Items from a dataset
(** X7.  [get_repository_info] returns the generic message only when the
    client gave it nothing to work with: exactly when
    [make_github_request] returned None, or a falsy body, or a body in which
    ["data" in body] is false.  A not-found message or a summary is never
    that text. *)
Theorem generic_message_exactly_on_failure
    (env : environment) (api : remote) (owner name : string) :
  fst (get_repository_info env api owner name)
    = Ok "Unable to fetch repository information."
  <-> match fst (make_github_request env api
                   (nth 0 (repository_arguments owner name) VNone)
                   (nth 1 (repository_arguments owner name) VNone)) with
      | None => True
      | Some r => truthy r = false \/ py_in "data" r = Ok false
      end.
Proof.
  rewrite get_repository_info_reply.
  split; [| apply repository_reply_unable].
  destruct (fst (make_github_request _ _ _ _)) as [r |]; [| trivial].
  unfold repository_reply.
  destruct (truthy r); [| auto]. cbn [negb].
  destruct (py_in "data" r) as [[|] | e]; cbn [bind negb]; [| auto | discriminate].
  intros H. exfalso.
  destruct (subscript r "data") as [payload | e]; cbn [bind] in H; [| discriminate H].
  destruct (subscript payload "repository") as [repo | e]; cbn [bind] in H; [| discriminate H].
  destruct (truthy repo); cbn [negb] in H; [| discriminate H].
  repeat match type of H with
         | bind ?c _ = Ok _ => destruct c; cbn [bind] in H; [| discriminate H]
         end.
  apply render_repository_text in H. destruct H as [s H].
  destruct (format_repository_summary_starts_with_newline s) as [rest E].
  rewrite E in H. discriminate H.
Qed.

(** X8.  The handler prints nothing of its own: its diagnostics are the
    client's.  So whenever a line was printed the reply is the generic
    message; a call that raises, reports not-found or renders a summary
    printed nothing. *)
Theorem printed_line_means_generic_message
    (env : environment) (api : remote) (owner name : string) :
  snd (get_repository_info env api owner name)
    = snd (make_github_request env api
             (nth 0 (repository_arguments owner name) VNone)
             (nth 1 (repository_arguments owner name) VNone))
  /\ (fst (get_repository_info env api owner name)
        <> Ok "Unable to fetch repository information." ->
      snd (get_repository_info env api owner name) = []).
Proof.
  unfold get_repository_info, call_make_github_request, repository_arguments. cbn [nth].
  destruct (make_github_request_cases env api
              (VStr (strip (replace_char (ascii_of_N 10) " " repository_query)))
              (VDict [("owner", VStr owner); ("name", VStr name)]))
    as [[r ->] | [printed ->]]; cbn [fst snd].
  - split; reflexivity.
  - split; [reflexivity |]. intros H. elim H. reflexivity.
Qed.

### BRIEF
Of all the lines in the data above, show only those that hold the word "match".

### REPLY TO THE EXERCISE
  <-> match fst (make_github_request env api
  repeat match type of H with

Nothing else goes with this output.